6話
「……そうですか」
田渕の話しが入ってこない。瑠璃が浮浪者とラブホテルに入った事を知って、思考がストップしたのだ。
「私はその浮浪者を尾行しました。部下には瑠璃さんの後を追うように言って」
「瑠璃はその後は何処に?」
「自宅に戻ったと連絡を受けました」
よく分からない安堵感──その後も良からぬ行動や場所に行っていなくて胸を撫で下ろす。
「その男はその後どうしたんですか?」
「それがですね……」
田渕はゆっくりと、噛み砕くように語る。その男は徒歩でまずリサイクルショップに入る。古着コーナーで黒いダウンジャケットと、セーター、よれたデニムと、スニーカーを購入して試着コーナーでそれらに着替えた。
「お金はどうしたんでしょう?」
「茶封筒から取り出していましたね」
田渕はその様子をスマホで隠し撮りをしていた。
「これです」
「確かに茶封筒から取り出していますね」
刑事に尾行されている事など露ほども思っていないのだろう。かなり至近距離から撮られているのに全く気づいていない感じだ。
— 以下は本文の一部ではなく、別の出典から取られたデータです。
(** C8.  When a message normalises, its page is split on the first hyphen:
    for a page text [p], trimmed, of the form [a-b] with no hyphen in [a],
    the start page is [a] and the end page is [b], each trimmed; for a page
    text without a hyphen the start page is the trimmed text and the end
    page is empty; without a page (absent, or holding a false value) both
    are empty.  A message holding only a page always normalises. *)
Theorem page_split_on_first_hyphen (v : variant) :
  (forall kv meta,
     crossref_to_meta v (JObj kv) = Ok meta ->
     match assoc (lit "page") kv with
     | Some (JStr p) =>
         (forall a b,
            strip p = a ++ "-"%char :: b -> ~ In "-"%char a ->
            m_sp meta = Some (strip a) /\ m_ep meta = Some (strip b))
         /\ (~ In "-"%char (strip p) ->
             m_sp meta = Some (strip p) /\ m_ep meta = Some [])
     | Some other =>
         truthy other = false /\ m_sp meta = Some [] /\ m_ep meta = Some []
     | None => m_sp meta = Some [] /\ m_ep meta = Some []
     end)
  /\ (forall p,
        exists meta,
          crossref_to_meta v (JObj [(lit "page", JStr p)]) = Ok meta).
Proof.
  split; [|apply page_only_returns].
  intros kv meta H.
  apply crossref_to_meta_inv in H.
  destruct H as (page & abstract & Hpage & _ & Hsp & Hep & _).
  unfold lookup in Hpage.
  destruct (assoc (lit "page") kv) as [x|].
  - apply clean_Ok in Hpage.
    destruct Hpage as [[Hf ->] | (p & -> & ->)].
    + destruct x; simpl in Hf; try discriminate Hf; auto.
      destruct s; [|discriminate Hf].
      split.
      * intros a b E; destruct a; discriminate E.
      * auto.
    + split.
      * intros a b E Hna.
        rewrite E, (split_page_hyphen _ _ Hna) in Hsp, Hep; auto.
      * intros Hn; rewrite (split_page_plain _ Hn) in Hsp, Hep; auto.
  - simpl in Hpage; inversion Hpage; subst page; auto.
Qed.
(** * Cisco 8945 configuration generator: form model and serializer

    A shallow embedding of [Cisco8945-generator.c]: the field registry
    ([fields], [total_fields]), the lookup helpers ([get_field], [val],
    [opt_val]), [sanitize_mac], [update_visibility], the registry builder
    ([add_field], [add_dropdown], [init_fields]), the option picker
    ([show_popup]), the text editor ([show_text_input]) and the serializer
    ([save_xml]).  Terminal drawing is left out; what the operator types is
    a parameter of the operation that reads it. *)

From Stdlib Require Import ZArith Ascii String List Bool Lia DecimalString.
From stdpp Require Import base list gmap strings relations.

Local Open Scope Z_scope.

(* ===================================================================== *)
(** ** C strings                                                          *)
(* ===================================================================== *)

Module CStr.

(** A C string is a [string] without the NUL character. *)
Definition NUL : ascii := Ascii.zero.

Definition chars (s : string) : list ascii := list_ascii_of_string s.
Definition of_chars (l : list ascii) : string := string_of_list_ascii l.

Definition is_nul (c : ascii) : bool := Ascii.eqb c NUL.

Definition well_formed (s : string) : Prop := Forall (fun c => c <> NUL) (chars s).

(** [s[0]] used as a truth value: the string is not empty. *)
Definition nonempty (s : string) : bool :=
  match s with EmptyString => false | String _ _ => true end.

(** [strcmp(a, b) == 0] *)
Definition streq (a b : string) : bool := String.eqb a b.

(** [strstr(hay, needle) != NULL] *)
Fixpoint strstr (hay needle : string) : bool :=
  if String.prefix needle hay then true
  else match hay with
       | EmptyString => false
       | String _ rest => strstr rest needle
       end.
(** * lifei6671/i18n: the template engine and the translation lookup

    A shallow embedding of the Go package [i18n] (template parser, value
    resolver, formatter registry, evaluator, AST cache, validator and
    [Locale.T]) and the properties of its specification proved, or
    refuted, over it.

    Conventions of the embedding.
    - A Go [string] is the list of its code points ([[]rune(s)]); the
      texts handled are valid UTF-8, on which [[]rune(s)] and [string(rs)]
      are inverse of each other.  Byte lengths and byte offsets, where the
      source uses them, are recomputed from the code points ([utf8_len]).
    - A Go result pair [(T, error)] is a pair [T * option error]; an
      [error] records the site that built it and the values its message
      interpolates.
    - A run-time panic and the exhaustion of the recursion budget of the
      model are the two other constructors of [outcome].
    - The package-level variables [astCache] and [formatterRegistry] are
      passed explicitly; mutexes are not modelled (one call at a time). *)

From Stdlib Require Import ZArith List String Ascii Bool Lia.
From Stdlib Require Import Floats.SpecFloat.
From stdpp Require Import gmap list.

Import ListNotations.
Local Open Scope Z_scope.

(** ** Strings *)

Abbreviation rune := Z (only parsing).
Abbreviation gostring := (list Z) (only parsing).

Module utf8.

Definition cont (b : Z) : bool := (128 <=? b) && (b <=? 191).

Definition RuneError : rune := 65533.

(** [[]rune(s)] on the bytes of [s]: one code point per well-formed
    sequence, [RuneError] for a byte that starts none. *)
Fixpoint decode (bs : list Z) : gostring :=
  match bs with
  | [] => []
  | b0 :: t0 =>
    if b0 <? 128 then b0 :: decode t0
    else
      match t0 with
      | b1 :: t1 =>
        if (194 <=? b0) && (b0 <=? 223) && cont b1
        then ((b0 - 192) * 64 + (b1 - 128)) :: decode t1
        else
          match t1 with
          | b2 :: t2 =>
            if (224 <=? b0) && (b0 <=? 239) && cont b1 && cont b2
               && (negb (b0 =? 224) || (160 <=? b1))
               && (negb (b0 =? 237) || (b1 <=? 159))
            then ((b0 - 224) * 4096 + (b1 - 128) * 64 + (b2 - 128)) :: decode t2
            else
              match t2 with
              | b3 :: t3 =>
                if (240 <=? b0) && (b0 <=? 244) && cont b1 && cont b2 && cont b3
                   && (negb (b0 =? 240) || (144 <=? b1))
                   && (negb (b0 =? 244) || (b1 <=? 143))
                then ((b0 - 240) * 262144 + (b1 - 128) * 4096
                      + (b2 - 128) * 64 + (b3 - 128)) :: decode t3
                else RuneError :: decode t0
              | [] => RuneError :: decode t0
              end
          | [] => RuneError :: decode t0
          end
      | [] => [RuneError]
      end
  end.
(** [time_lia] decides arithmetic on instants and durations. *)
Ltac time_unfold := unfold Sub, Add, After, Before, Equal, IsZero, zero_time,
  minDuration, maxDuration, Minute, Second, Millisecond in *.
Ltac time_lia := time_unfold; bsimpl; bsplit; lia.

Lemma Sub_le_iff t u d : minDuration ≤ d < maxDuration → Sub t u ≤ d ↔ t - u ≤ d.
Proof. unfold Sub, minDuration, maxDuration. lia. Qed.
Lemma Sub_lt_iff t u d : minDuration < d ≤ maxDuration → Sub t u < d ↔ t - u < d.
Proof. unfold Sub, minDuration, maxDuration. lia. Qed.

(** ** Bytes *)

Definition byte_of (n : N) : ascii := ascii_of_N n.
Definition code (c : ascii) : N := N_of_ascii c.
Definition in_range (lo hi c : ascii) : bool :=
  (N.leb (code lo) (code c) && N.leb (code c) (code hi))%bool.
Definition is_digit (c : ascii) : bool := in_range "0" "9" c.
Definition is_lower (c : ascii) : bool := in_range "a" "z" c.
Definition is_upper (c : ascii) : bool := in_range "A" "Z" c.
Definition is_hex (c : ascii) : bool :=
  is_digit c || in_range "a" "f" c || in_range "A" "F" c.

Definition lower_byte (c : ascii) : ascii :=
  if is_upper c then byte_of (code c + 32) else c.

Fixpoint bytes (l : list N) : string :=
  match l with [] => EmptyString | n :: l => String (byte_of n) (bytes l) end.

Fixpoint string_forall (p : ascii → bool) (s : string) : bool :=
  match s with EmptyString => true | String c s => p c && string_forall p s end.

(** [for index, char := range value], when the body only accepts ASCII
    characters: the first byte of any longer rune is rejected like the rune. *)
Fixpoint string_foralli_from (i : nat) (p : nat → ascii → bool) (s : string) : bool :=
  match s with
  | EmptyString => true
  | String c s => p i c && string_foralli_from (S i) p s
  end.
Definition string_foralli := string_foralli_from 0.

Fixpoint take_string (n : nat) (s : string) : string :=
  match n, s with
  | S n, String c s => String c (take_string n s)
  | _, _ => EmptyString
  end.
Fixpoint drop_string (n : nat) (s : string) : string :=
  match n, s with
  | S n, String _ s => drop_string n s
  | _, _ => s
  end.

(** ** strings *)

(** The white-space runes beyond ASCII, in UTF-8. *)
Definition unicode_spaces : list string :=
  bytes <$> ([[194; 133]; [194; 160]; [225; 154; 128]; [226; 128; 168]; [226; 128; 169];
              [226; 128; 175]; [226; 129; 159]; [227; 128; 128]]
             ++ ((λ n, [226; 128; 128 + N.of_nat n]) <$> seq 0 11))%N.
(* ===== verification/Gtid.v ===== *)
(** * pkg/gtid: MySQL GTID sets

    [src/pkg/gtid/gtid.go].  A set maps a source (a server UUID, or a UUID and
    a tag) to a list of closed transaction intervals.  The definitions follow
    the file top to bottom; the theorems relate them to the set of
    transactions [gtid_in] a value denotes: parsing yields canonical interval
    lists, normalisation does not change the set, and the counts the failover
    and recovery decisions are based on are cardinalities of set differences. *)
From S2P Require Import Prelude GoStd Model.

Record gtidInterval : Type := mkInterval { iv_start : uint64; iv_end : uint64 }.
#[export] Instance gtidInterval_eq_dec : EqDecision gtidInterval.
Proof. solve_decision. Defined.

Record GTIDSet : Type := mkGTIDSet { gs_intervals : gmap string (list gtidInterval) }.

Record GTIDComparison : Type := mkComparison {
  MissingTransactions : uint64; ErrantTransactions : uint64
}.

Record GTIDRecoveryAssessment : Type := mkRecoveryAssessment {
  ra_MissingTransactions : uint64; ra_ErrantTransactions : uint64;
  ra_PurgedMissingTransactions : uint64; ra_FastRejoinSafe : bool
}.

(** The error exits of the package. *)
Inductive gtid_error : Type :=
| ErrInvalidGroup
| ErrTagWithoutInterval
| ErrInvalidInterval
| ErrCountOverflow
| ErrOverlapExceedsSource
| ErrPurgedNotExecuted.

(** ** Lexical checks *)

Definition validGTIDUUID (value : string) : bool :=
  Nat.eqb (String.length value) 36 && string_foralli uuid_char value.

Definition tag_char (i : nat) (c : ascii) : bool :=
  is_lower c || is_upper c || Ascii.eqb c "_" || (negb (Nat.eqb i 0) && is_digit c).
Definition validGTIDTag (value : string) : bool :=
  Nat.leb 1 (String.length value) && Nat.leb (String.length value) 32 &&
  string_foralli tag_char value.

Definition gtidSourceUUID (source : string) : string :=
  let source := ToLower (TrimSpace source) in
  if Nat.ltb (String.length source) 36 || negb (validGTIDUUID (take_string 36 source))
  then "" else take_string 36 source.

(** ** Parsing *)

Definition parseGTIDInterval (value : string) : result gtid_error gtidInterval :=
  let parts := Split "-" (TrimSpace value) in
  match parts with
  | [first] =>
      match ParseUint first 10 64 with
      | Some s => if s =? 0 then Err ErrInvalidInterval else Ok (mkInterval s s)
      | None => Err ErrInvalidInterval
      end
  | [first; last] =>
      match ParseUint first 10 64 with
      | Some s =>
          if s =? 0 then Err ErrInvalidInterval
          else match ParseUint last 10 64 with
               | Some e => if (e =? 0) || (e <? s) then Err ErrInvalidInterval
                           else Ok (mkInterval s e)
               | None => Err ErrInvalidInterval
               end
      | None => Err ErrInvalidInterval
      end
  | _ => Err ErrInvalidInterval
  end.
Lemma append_inj_length a b c d : String.length a = String.length c →
  a +:+ b = c +:+ d → a = c ∧ b = d.
Proof.
  revert c. induction a as [|x a IH]; intros [|y c] Hlen H; cbn in *; try done.
  injection H as -> H. injection Hlen as Hlen. by destruct (IH c Hlen H) as [-> ->].
Qed.
Lemma leaseScope_inj a b c d : ValidResourceID a = true → ValidResourceID c = true →
  leaseScope a b = leaseScope c d → a = c ∧ b = d.
Proof.
  intros Ha Hc H. apply append_inj_length in H as [-> H].
  - by injection H as ->.
  - unfold ValidResourceID in *. bsimpl.
    repeat match goal with H : Nat.eqb _ _ = true |- _ => apply Nat.eqb_eq in H end. congruence.
Qed.

(** What a batch does to an endpoint's live lease for the first valid request
    naming it; a conflicting lease is left alone. *)
Definition stable_spec (now : Time) (fresh : ResourceID) (request : LeaseRequest)
    (cur : option Lease) : option Lease :=
  let ttl := capTTL (req_TTL request) in
  match cur with
  | Some l =>
      if (lease_OperationID l != req_OperationID request) || (lease_OwnerID l != req_OwnerID request)
      then Some l
      else if negb (maxLeaseTTL <? Sub (lease_ExpiresAt l) now) &&
              (ttl `quot` 2 <? Sub (lease_ExpiresAt l) now) then Some l
      else Some (l <| lease_ExpiresAt := Add now ttl |>)
  | None =>
      if req_RenewOnly request then None
      else Some (mkLease fresh (req_ClusterID request) (req_HAEndpointID request)
             (req_OperationID request) (req_OwnerID request) "" (Add now ttl) true)
  end.
Definition first_request (sc : ResourceID * ResourceID)
    (requests : list (ResourceID * LeaseRequest)) : option (ResourceID * LeaseRequest) :=
  find (λ fr, stable_request_valid fr.2 && (request_scope fr.2 == sc)) requests.

Section batch.
Context {S E : Type} `{!LeaseRecordStore S E, !LeaseRecordLaws S E}.
Implicit Types (s : S) (b : batch_state E).

(** The invariant of the batch: [b_next] holds live records only and
    [b_active] is exactly its index by endpoint. *)
Definition batch_inv (now : Time) b : Prop :=
  (∀ id r, b_next b !! id = Some r → live_at now r ∧ lr_id r = id ∧ scope_ok r = true ∧
     b_active b !! record_key r = Some id) ∧
  (∀ key id, b_active b !! key = Some id → ∃ r, b_next b !! id = Some r ∧ record_key r = key) ∧
  b_duplicates b = ∅.

Lemma scope_ok_valid r : scope_ok r = true → scope_valid (scope_of r).
Proof. unfold scope_ok, scope_valid, scope_of. intros. by bsimpl. Qed.
Lemma record_key_inj r sc : scope_ok r = true → scope_valid sc →
  record_key r = leaseScope sc.1 sc.2 → scope_of r = sc.
Proof.
  intros Hr [? ?] Heq. apply scope_ok_valid in Hr as [? ?]. destruct sc.
  apply leaseScope_inj in Heq as [E1 E2]; [|done..]. cbn in *. unfold scope_of. by rewrite E1, E2.
Qed.

Lemma batch_inv_unique now b : batch_inv now b → unique_live now (b_next b).
Proof.
  intros (H1 & _ & _) i j r1 r2 Hi Hj _ _ Hsc.
  destruct (H1 i r1 Hi) as (_ & _ & _ & Ha), (H1 j r2 Hj) as (_ & _ & _ & Hb).
  unfold record_key, scope_of in *. simplify_eq. congruence.
Qed.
「ちょっとすいません。ちょっと手元を大きくできます?」
「はい」
拓哉は拡大された茶封筒を見て愕然とした。足や手までも痺れ始めた。
「どうされました?」
「……うっ、うちの会社の茶封筒です。間違いありません」
茶封筒の左上に、将棋の駒のマークがはっきりと見える。赤い“角”の文字のそのロゴは間違いなく会社のものであった。
「そうですか。と言うと、瑠璃さんが渡したと考えるのが一番自然ですね」
「……そうですね」
「茶封筒だけ渡すはずもないからお金も渡していますね」
「……その後は?」
「小一時間ほど尾行したんです」
「それで?」
「例の飛び込みの現場の駅に着きました」
「歩いて?」
「そうですね。徒歩では行けない事はないですが、相当疲れましたよ」
田渕が言った”しらみつぶし”の意味がようやく理解できた。おそらく、その浮浪者はその駅周辺を寝床にしている可能性が高い。お金を瑠璃が渡した事は間違いない。おそらく、お金を渡して上田カイリを突き落として欲しいと依頼したのかもしれない。素人の推理だが田渕に言う。